- Born: December 1774
- Died: March 1864 (aged 89)

= Alexander Johnston (businessman) =

Scottish mill owner (1774–1864)

Alexander Johnston (31 December 1774 – 16 March 1864) was a Scottish mill owner and woollen manufacturer who founded the luxury woollen company Johnstons of Elgin in Elgin in 1797.

==Early life and career ==

Alexander Johnston was born at Ardiffray Farm in the Parish of Cruden, near Aberdeen, on Hogmanay 1774. His father Thomas Johnston was a farmer, and his mother Barbara Johnston (nee Sangster) helped to supplement the family income through bleaching linen and spinning yarn.He was the youngest of six children, by some twenty years, with three older brothers having died in infancy and two surviving sisters.

At the age of fourteen Johnston was apprenticed to a cousin in Aberdeen who ran a successful chemist shop, but this was short lived as the fumes from the chemicals made him ill. He was then apprenticed to another cousin in Newborough, but their business is not known.

In 1789 Johnston travelled to London with an uncle who bought and sold yarn.

It is estimated that Johnston arrived in Elgin around 1791. His first job was foreman at the linen bleach works at Deanshaugh and a few years later he purchased a small woollen manufactory from Messrs Robertson and Forsyth where he established the firm of Alexander Johnston, later Johnstons of Elgin, in 1797. He started with the sale of linen, tobacco, snuff and meal. In 1800, with financial assistance from his sister Barbara, Johnston leased a small meal mill at Newmill, in Elgin, from a Mr King and began to erect machinery for carding wool with slubbing and spinning jennies. He applied to the local Town Council for a grant of £100 to invest in this machinery, which he received in 1807.

==Career==
Johnston began to take in wool from local farms, card and spin it and then sell it back to the farmers for weaving. By 1811 he had purchased the necessary machinery to process the wool from raw fibre to finished cloth all on one site making Newmill 'vertically' integrated.

In the early days of the business all of Johnston's goods were transported by Alexander on a small gig, travelling the length and breadth of the country.
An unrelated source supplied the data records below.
(* ===== verification/Wire.v ===== *)
(** * Wire integers (src/shared/wire.h)

    Little-endian reads from and writes to a byte buffer, and the [append_*]
    helpers of both the client and the server. *)

From S2P Require Import Prelude.

Definition read_u16_le (p : bytes) : Z :=
  Z.lor p.[0] (Z.shiftl p.[1] 8).

Definition read_u32_le (p : bytes) : Z :=
  Z.lor (Z.lor (Z.lor p.[0] (Z.shiftl p.[1] 8)) (Z.shiftl p.[2] 16)) (Z.shiftl p.[3] 24).

Definition read_u64_le (p : bytes) : Z :=
  Z.lor (Z.lor (Z.lor (Z.lor (Z.lor (Z.lor (Z.lor p.[0] (Z.shiftl p.[1] 8))
    (Z.shiftl p.[2] 16)) (Z.shiftl p.[3] 24)) (Z.shiftl p.[4] 32)) (Z.shiftl p.[5] 40))
    (Z.shiftl p.[6] 48)) (Z.shiftl p.[7] 56).

(** The writers fill the first bytes at [p]; they are given here as the bytes
    written. *)
Definition write_u16_le (v : Z) : bytes :=
  [z2b v; z2b (Z.shiftr v 8)].

Definition write_u32_le (v : Z) : bytes :=
  [z2b v; z2b (Z.shiftr v 8); z2b (Z.shiftr v 16); z2b (Z.shiftr v 24)].

Definition write_u64_le (v : Z) : bytes :=
  [z2b v; z2b (Z.shiftr v 8); z2b (Z.shiftr v 16); z2b (Z.shiftr v 24);
   z2b (Z.shiftr v 32); z2b (Z.shiftr v 40); z2b (Z.shiftr v 48); z2b (Z.shiftr v 56)].

Definition append_u16 (out : bytes) (value : Z) : bytes := out ++ write_u16_le value.

Definition append_u64 (out : bytes) (value : Z) : bytes := out ++ write_u64_le value.

(** ** The reference definition: base-256 digits, least significant first *)

Fixpoint le_combine (l : bytes) : Z :=
  match l with
  | [] => 0
  | b :: l => b2z b + 256 * le_combine l
  end.

Fixpoint le_split (n : nat) (v : Z) : bytes :=
  match n with
  | O => []
  | S n => z2b v :: le_split n (v / 256)
  end.

Lemma length_le_split n v : length (le_split n v) = n.
Proof. revert v; induction n; intros; simpl; by rewrite ?IHn. Qed.

Lemma le_combine_range l : 0 <= le_combine l < 256 ^ Z.of_nat (length l).
Proof.
  induction l as [|b l IH]; cbn [le_combine length]; [lia|].
  rewrite Nat2Z.inj_succ, Z.pow_succ_r by lia. pose proof (b2z_range b). lia.
Qed.

Lemma le_combine_split n v : le_combine (le_split n v) = v mod 256 ^ Z.of_nat n.
Proof.
  revert v; induction n as [|n IH]; intros v; cbn [le_combine le_split].
  - by rewrite Z.mod_1_r.
  - rewrite IH, b2z_z2b, Nat2Z.inj_succ, Z.pow_succ_r by lia.
    rewrite Z.rem_mul_r by lia. lia.
Qed.

Lemma le_split_combine l : le_split (length l) (le_combine l) = l.
Proof.
  induction l as [|b l IH]; cbn [le_combine le_split length]; [done|].
  pose proof (b2z_range b). f_equal.
  - apply b2z_inj. rewrite b2z_z2b. zdm.
  - replace ((b2z b + 256 * le_combine l) / 256) with (le_combine l) by zdm. done.
Qed.

(** ** The reads and writes against the reference *)

Local Ltac shift_to_div :=
  rewrite ?Z.shiftr_div_pow2 by lia; rewrite ?Z.div_div by lia.

Lemma write_u16_le_spec v : write_u16_le v = le_split 2 v.
Proof. unfold write_u16_le; cbn [le_split]. by shift_to_div. Qed.

Lemma write_u32_le_spec v : write_u32_le v = le_split 4 v.
Proof. unfold write_u32_le; cbn [le_split]. by shift_to_div. Qed.

Lemma write_u64_le_spec v : write_u64_le v = le_split 8 v.
Proof. unfold write_u64_le; cbn [le_split]. by shift_to_div. Qed.

Lemma lor_step a b k :
  0 <= k -> 0 <= a < 2 ^ k -> 0 <= b < 256 ->
  Z.lor a (Z.shiftl b k) = a + b * 2 ^ k /\ 0 <= a + b * 2 ^ k < 2 ^ (k + 8).
Proof.
  intros Hk Ha Hb. split; [by apply lor_shiftl_add|].
  rewrite Z.pow_add_r by lia. nia.
Qed.

(** Or-ing the next byte above the [k] bits read so far adds it. *)
Local Ltac or_byte p i k :=
  match goal with
  | |- context [Z.lor ?a (Z.shiftl (byte_at p i) k)] =>
      let E := fresh in
      destruct (lor_step a (byte_at p i) k) as [E ?];
      [lia|lia|apply byte_at_range|rewrite E; clear E]
  end.

Lemma read_u16_le_sum p : read_u16_le p = p.[0] + 256 * p.[1].
Proof. pose proof (byte_at_range p 0). unfold read_u16_le. or_byte p 1%nat 8. lia. Qed.

Lemma read_u32_le_sum p :
  read_u32_le p = p.[0] + 256 * (p.[1] + 256 * (p.[2] + 256 * p.[3])).
Proof. 
  pose proof (byte_at_range p 0). unfold read_u32_le.
  or_byte p 1%nat 8. or_byte p 2%nat 16. or_byte p 3%nat 24. lia.
 Qed.

Lemma read_u64_le_sum p :
  read_u64_le p = p.[0] + 256 * (p.[1] + 256 * (p.[2] + 256 * (p.[3] + 256 *
    (p.[4] + 256 * (p.[5] + 256 * (p.[6] + 256 * p.[7])))))).
Proof. 
  pose proof (byte_at_range p 0). unfold read_u64_le.
  or_byte p 1%nat 8. or_byte p 2%nat 16. or_byte p 3%nat 24. or_byte p 4%nat 32.
  or_byte p 5%nat 40. or_byte p 6%nat 48. or_byte p 7%nat 56. lia.
 Qed.

Local Ltac uncons p H := destruct p as [|? p]; [simpl in H; lia|].
Local Ltac digits := unfold byte_at; cbn [nth take firstn le_combine]; rewrite take_0; cbn [le_combine]; lia.

Lemma read_u16_le_spec p : (2 <= length p)%nat -> read_u16_le p = le_combine (take 2 p).
Proof. intros H. rewrite read_u16_le_sum. do 2 uncons p H. digits. Qed.

Lemma read_u32_le_spec p : (4 <= length p)%nat -> read_u32_le p = le_combine (take 4 p).
Proof. intros H. rewrite read_u32_le_sum. do 4 uncons p H. digits. Qed.

Lemma read_u64_le_spec p : (8 <= length p)%nat -> read_u64_le p = le_combine (take 8 p).
Proof. intros H. rewrite read_u64_le_sum. do 8 uncons p H. digits. Qed.

Lemma read_u16_le_range p : 0 <= read_u16_le p < 2 ^ 16.
Proof.
  rewrite read_u16_le_sum. pose proof (byte_at_range p 0). pose proof (byte_at_range p 1). lia.
Qed.

Lemma read_u32_le_range p : 0 <= read_u32_le p < 2 ^ 32.
Proof.
  rewrite read_u32_le_sum.
  pose proof (byte_at_range p 0). pose proof (byte_at_range p 1).
  pose proof (byte_at_range p 2). pose proof (byte_at_range p 3). lia.
Qed.

Lemma read_u64_le_range p : 0 <= read_u64_le p < 2 ^ 64.
Proof.
  rewrite read_u64_le_sum.
  pose proof (byte_at_range p 0). pose proof (byte_at_range p 1).
  pose proof (byte_at_range p 2). pose proof (byte_at_range p 3).
  pose proof (byte_at_range p 4). pose proof (byte_at_range p 5).
  pose proof (byte_at_range p 6). pose proof (byte_at_range p 7). lia.
Qed.

(** ** Round trips, with whatever follows in the stream *)

Lemma read_write_u16 v rest : is_word 16 v -> read_u16_le (write_u16_le v ++ rest) = v.
Proof.
  intros Hv. rewrite read_u16_le_spec by (simpl; lia). rewrite write_u16_le_spec.
  rewrite take_app_length' by (by rewrite length_le_split).
  rewrite le_combine_split. by apply Z.mod_small.
Qed.

Lemma read_write_u32 v rest : is_word 32 v -> read_u32_le (write_u32_le v ++ rest) = v.
Proof.
  intros Hv. rewrite read_u32_le_spec by (simpl; lia). rewrite write_u32_le_spec.
  rewrite take_app_length' by (by rewrite length_le_split).
  rewrite le_combine_split. by apply Z.mod_small.
Qed.

Lemma read_write_u64 v rest : is_word 64 v -> read_u64_le (write_u64_le v ++ rest) = v.
Proof.
  intros Hv. rewrite read_u64_le_spec by (simpl; lia). rewrite write_u64_le_spec.
  rewrite take_app_length' by (by rewrite length_le_split).
  rewrite le_combine_split. by apply Z.mod_small.
Qed.

Lemma read_write_u16' v : is_word 16 v -> read_u16_le (write_u16_le v) = v.
Proof. intros. rewrite <- (app_nil_r (write_u16_le v)). by apply read_write_u16. Qed.

Lemma read_write_u32' v : is_word 32 v -> read_u32_le (write_u32_le v) = v.
Proof. intros. rewrite <- (app_nil_r (write_u32_le v)). by apply read_write_u32. Qed.

Lemma read_write_u64' v : is_word 64 v -> read_u64_le (write_u64_le v) = v.
Proof. intros. rewrite <- (app_nil_r (write_u64_le v)). by apply read_write_u64. Qed.

Lemma write_read_u64 p : length p = 8%nat -> write_u64_le (read_u64_le p) = p.
Proof.
  intros Hp. rewrite write_u64_le_spec, read_u64_le_spec, take_ge by lia.
  rewrite <- Hp. apply le_split_combine.
Qed.

Lemma length_write_u16_le v : length (write_u16_le v) = 2%nat.
Proof. done. Qed.

Lemma length_write_u32_le v : length (write_u32_le v) = 4%nat.
Proof. done. Qed.

Lemma length_write_u64_le v : length (write_u64_le v) = 8%nat.
Proof. done. Qed.

#[export] Hint Rewrite length_write_u16_le length_write_u32_le length_write_u64_le : dicker.
#[export] Hint Resolve read_u16_le_range read_u32_le_range read_u64_le_range : dicker.

#[global] Opaque read_u16_le read_u32_le read_u64_le write_u16_le write_u32_le write_u64_le.

(** The little-endian codecs are mutually inverse. A word written with
    [write_u16_le], [write_u32_le] or [write_u64_le] reads back as itself whatever
    bytes follow it in the buffer, and eight bytes read as a word are written back
    unchanged. *)
Theorem wire_round_trip (v16 v32 v64 : Z) (rest p : bytes) :
  is_word 16 v16 -> is_word 32 v32 -> is_word 64 v64 -> length p = 8%nat ->
  read_u16_le (write_u16_le v16 ++ rest) = v16 /\
  read_u32_le (write_u32_le v32 ++ rest) = v32 /\
  read_u64_le (write_u64_le v64 ++ rest) = v64 /\
  write_u64_le (read_u64_le p) = p.
Proof.
  intros. by rewrite read_write_u16, read_write_u32, read_write_u64, write_read_u64.
Qed.

Lemma wire_round_trip_witness :
  read_u16_le (write_u16_le 0xbeef ++ [x01]) = 0xbeef /\
  read_u32_le (write_u32_le 0xdeadbeef ++ [x01]) = 0xdeadbeef /\
  read_u64_le (write_u64_le 0xfedcba9876543210 ++ [x01]) = 0xfedcba9876543210 /\
  write_u64_le (read_u64_le (str "abcdefgh")) = str "abcdefgh".
Proof. apply wire_round_trip; unfold is_word; first [lia | reflexivity]. Defined.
As early as 1799 he started investing in shipping when he purchased a one-eighth share in the Marquis of Huntly and in 1803 he added two sloops, the Eliza and the Elizabeth, to his list of investments.

Johnston's products tended towards rougher woollen cloths such as 'duffles' and 'kersies' produced for durability. His main trade was amongst local merchants, drapers and tailors. In 1813 he took the risk to send a consignment of cloths to Nova Scotia, but this came in at a loss of £19 11s 6d. Further international sales followed, with a better success rate.

Johnston steadily built his business throughout the early 19th century. By the late 1830s his mill at Newmill was a successful woollens manufactory, having phased out the tobacco, linen and other goods over the years. Johnston was successful in securing the patronage of the Duke of Richmond to weave his estate tweed in 1844, still worn today by the ghillies on the River Spey and at Gordon Castle. Estate Tweeds were first designed in the 1840s and Johnstons of Elgin became one of the earliest suppliers. They wove the first Lovat mixture in 1845 and the Super Balmoral in 1853

Alexander Johnston retired in 1846.

==Family and personal life==

Married first Marjory 'May' Anderson 22 December 1805, but she died a year later leaving a six-month-old daughter, Margaret. He then married Mary McAndrew on 24 September 1814, they had seven daughters and one son, James Johnston (1815–1897).

Johnston and his family lived at Newmill House, built in the grounds of the mill in the early 19th century.

==Death==

Alexander Johnston died on 16 March 1864 in Elgin. He is buried in the Elgin Cathedral Cemetery.

==Legacy==

Alexander's son James Johnston took over the business when his father retired in 1846. In 1920 the business was sold to Edward Stroud Harrison, a colleague of Alexander's grandson Charles, and remains in Harrison family ownership today. Johnstons of Elgin still operates out of the same site at Newmill with a further knitwear mill in Hawick, acquired in 1980. Newmill is the only surviving vertical weaving mill in Scotland today. The company holds a royal warrant of appointment for the manufacture of Estate Tweeds, Knitwear and Woven Accessories.